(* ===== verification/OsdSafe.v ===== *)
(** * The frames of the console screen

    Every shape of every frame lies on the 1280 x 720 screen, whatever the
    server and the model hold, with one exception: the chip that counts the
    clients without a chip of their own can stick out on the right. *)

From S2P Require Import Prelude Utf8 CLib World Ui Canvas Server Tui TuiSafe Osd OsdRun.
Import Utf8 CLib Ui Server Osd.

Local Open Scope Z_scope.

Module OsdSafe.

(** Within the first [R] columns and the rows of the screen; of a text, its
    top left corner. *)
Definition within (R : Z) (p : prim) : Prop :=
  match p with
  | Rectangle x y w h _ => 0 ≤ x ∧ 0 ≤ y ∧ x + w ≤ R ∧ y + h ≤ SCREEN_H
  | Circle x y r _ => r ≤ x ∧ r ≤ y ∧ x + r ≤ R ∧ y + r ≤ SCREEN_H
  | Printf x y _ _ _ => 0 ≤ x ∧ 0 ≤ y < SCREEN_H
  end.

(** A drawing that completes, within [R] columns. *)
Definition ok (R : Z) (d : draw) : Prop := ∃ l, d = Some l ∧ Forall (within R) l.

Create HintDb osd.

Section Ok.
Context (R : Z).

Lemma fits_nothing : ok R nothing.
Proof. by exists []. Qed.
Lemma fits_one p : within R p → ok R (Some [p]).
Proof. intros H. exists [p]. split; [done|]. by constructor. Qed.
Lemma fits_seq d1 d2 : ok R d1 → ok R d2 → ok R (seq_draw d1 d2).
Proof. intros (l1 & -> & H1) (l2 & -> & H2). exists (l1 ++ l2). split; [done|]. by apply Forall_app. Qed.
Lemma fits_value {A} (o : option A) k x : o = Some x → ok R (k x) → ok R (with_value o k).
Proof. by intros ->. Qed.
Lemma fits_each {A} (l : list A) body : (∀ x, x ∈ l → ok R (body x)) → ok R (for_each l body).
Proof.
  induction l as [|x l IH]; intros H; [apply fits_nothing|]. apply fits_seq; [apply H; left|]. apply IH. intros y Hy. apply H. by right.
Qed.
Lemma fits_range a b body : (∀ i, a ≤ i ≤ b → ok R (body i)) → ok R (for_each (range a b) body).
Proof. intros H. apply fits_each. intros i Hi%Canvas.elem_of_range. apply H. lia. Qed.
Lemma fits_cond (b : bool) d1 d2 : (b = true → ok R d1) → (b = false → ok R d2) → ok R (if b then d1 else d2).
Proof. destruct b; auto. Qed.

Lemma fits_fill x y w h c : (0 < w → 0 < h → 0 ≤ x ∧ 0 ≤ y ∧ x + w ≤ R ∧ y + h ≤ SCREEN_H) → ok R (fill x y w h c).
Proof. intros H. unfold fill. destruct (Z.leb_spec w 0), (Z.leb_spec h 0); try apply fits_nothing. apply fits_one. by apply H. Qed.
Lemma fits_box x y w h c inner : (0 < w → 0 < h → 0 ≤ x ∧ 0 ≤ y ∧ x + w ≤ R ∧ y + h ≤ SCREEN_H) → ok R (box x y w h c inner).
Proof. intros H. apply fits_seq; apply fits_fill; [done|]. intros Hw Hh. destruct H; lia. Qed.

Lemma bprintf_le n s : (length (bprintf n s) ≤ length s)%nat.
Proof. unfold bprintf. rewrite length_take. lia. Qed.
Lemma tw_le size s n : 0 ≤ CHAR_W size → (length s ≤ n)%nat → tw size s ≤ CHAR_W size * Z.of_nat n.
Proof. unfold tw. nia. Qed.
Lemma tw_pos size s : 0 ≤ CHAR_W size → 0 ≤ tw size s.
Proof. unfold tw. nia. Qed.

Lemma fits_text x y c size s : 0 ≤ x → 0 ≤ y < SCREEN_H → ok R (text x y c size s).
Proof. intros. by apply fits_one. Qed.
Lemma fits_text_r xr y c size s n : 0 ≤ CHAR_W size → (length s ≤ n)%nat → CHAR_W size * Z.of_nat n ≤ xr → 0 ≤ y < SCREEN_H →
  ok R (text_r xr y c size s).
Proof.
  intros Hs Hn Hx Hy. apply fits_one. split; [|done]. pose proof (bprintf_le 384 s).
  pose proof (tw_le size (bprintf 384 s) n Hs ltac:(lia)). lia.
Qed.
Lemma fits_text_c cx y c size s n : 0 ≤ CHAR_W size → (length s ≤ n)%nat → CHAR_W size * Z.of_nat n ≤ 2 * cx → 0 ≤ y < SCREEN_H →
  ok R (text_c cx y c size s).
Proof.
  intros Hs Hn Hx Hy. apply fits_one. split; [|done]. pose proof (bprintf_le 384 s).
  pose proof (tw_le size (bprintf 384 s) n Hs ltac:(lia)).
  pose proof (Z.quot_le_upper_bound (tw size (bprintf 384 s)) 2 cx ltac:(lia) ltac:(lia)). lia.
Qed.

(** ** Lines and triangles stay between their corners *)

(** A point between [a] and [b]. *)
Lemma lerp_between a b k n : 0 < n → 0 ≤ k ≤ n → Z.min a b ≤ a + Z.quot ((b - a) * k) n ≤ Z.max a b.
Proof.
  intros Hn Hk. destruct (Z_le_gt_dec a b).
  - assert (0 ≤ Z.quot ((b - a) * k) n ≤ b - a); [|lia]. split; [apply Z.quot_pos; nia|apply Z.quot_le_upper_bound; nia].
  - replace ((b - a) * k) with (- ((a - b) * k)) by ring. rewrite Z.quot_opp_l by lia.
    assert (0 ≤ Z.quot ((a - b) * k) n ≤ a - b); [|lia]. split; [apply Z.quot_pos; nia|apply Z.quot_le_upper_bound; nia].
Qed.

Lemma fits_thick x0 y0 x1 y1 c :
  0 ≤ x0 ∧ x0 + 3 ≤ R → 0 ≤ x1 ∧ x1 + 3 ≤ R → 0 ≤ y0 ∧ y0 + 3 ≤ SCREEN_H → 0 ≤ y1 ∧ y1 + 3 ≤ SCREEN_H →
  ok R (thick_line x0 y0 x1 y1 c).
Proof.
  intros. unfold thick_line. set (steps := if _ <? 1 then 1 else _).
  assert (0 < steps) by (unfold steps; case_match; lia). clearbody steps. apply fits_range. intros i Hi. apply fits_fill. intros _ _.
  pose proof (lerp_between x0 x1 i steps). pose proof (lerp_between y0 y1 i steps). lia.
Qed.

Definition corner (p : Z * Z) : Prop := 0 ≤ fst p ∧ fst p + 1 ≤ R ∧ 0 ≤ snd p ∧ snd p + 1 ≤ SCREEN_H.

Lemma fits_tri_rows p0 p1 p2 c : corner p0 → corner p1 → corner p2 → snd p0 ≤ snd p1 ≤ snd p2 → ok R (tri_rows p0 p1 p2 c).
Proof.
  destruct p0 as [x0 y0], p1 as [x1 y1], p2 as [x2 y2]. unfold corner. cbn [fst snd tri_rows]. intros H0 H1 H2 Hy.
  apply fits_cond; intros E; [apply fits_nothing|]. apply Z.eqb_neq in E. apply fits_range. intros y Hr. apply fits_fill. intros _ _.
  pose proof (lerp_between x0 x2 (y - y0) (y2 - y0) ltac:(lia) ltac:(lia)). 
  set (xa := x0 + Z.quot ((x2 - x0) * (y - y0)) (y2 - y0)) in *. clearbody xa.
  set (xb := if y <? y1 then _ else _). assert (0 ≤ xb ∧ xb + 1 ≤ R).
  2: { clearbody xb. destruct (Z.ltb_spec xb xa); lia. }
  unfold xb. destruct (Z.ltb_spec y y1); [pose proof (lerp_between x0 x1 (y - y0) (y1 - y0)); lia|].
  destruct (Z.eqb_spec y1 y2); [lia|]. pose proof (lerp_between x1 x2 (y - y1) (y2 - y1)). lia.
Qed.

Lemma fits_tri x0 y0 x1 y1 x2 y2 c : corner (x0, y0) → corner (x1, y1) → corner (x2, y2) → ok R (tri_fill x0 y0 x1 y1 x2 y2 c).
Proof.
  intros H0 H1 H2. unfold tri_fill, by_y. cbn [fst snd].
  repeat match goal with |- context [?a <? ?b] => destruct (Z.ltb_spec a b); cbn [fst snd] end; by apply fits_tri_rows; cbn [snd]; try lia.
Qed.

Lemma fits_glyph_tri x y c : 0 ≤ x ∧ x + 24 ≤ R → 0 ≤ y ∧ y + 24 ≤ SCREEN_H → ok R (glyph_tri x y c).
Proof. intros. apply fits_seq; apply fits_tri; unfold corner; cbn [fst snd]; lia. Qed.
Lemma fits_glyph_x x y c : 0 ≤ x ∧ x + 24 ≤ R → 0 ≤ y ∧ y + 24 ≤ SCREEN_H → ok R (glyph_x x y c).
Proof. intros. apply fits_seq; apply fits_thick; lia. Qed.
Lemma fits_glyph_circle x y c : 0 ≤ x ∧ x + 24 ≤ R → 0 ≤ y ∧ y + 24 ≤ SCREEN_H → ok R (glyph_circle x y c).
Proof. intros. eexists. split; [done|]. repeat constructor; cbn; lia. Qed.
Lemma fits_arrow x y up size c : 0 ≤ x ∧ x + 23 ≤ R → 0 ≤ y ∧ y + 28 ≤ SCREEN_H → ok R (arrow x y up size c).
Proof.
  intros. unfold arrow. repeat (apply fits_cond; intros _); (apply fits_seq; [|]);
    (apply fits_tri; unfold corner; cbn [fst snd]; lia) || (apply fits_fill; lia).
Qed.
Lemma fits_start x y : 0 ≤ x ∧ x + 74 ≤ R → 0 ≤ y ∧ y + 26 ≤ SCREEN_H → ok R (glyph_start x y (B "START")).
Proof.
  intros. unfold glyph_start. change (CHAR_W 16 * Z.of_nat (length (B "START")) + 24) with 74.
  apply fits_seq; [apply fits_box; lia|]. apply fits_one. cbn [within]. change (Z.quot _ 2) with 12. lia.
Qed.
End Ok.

┄┄┄┄┄┄┄┄┄┄

◆ YOUR GOAL
Output exactly the lines of the data that run from the one containing "apply fits_seq; [apply fits_box;" to the very last line, and no others.

◆ TASK ANSWER
  apply fits_seq; [apply fits_box; lia|]. apply fits_one. cbn [within]. change (Z.quot _ 2) with 12. lia.
Qed.
End Ok.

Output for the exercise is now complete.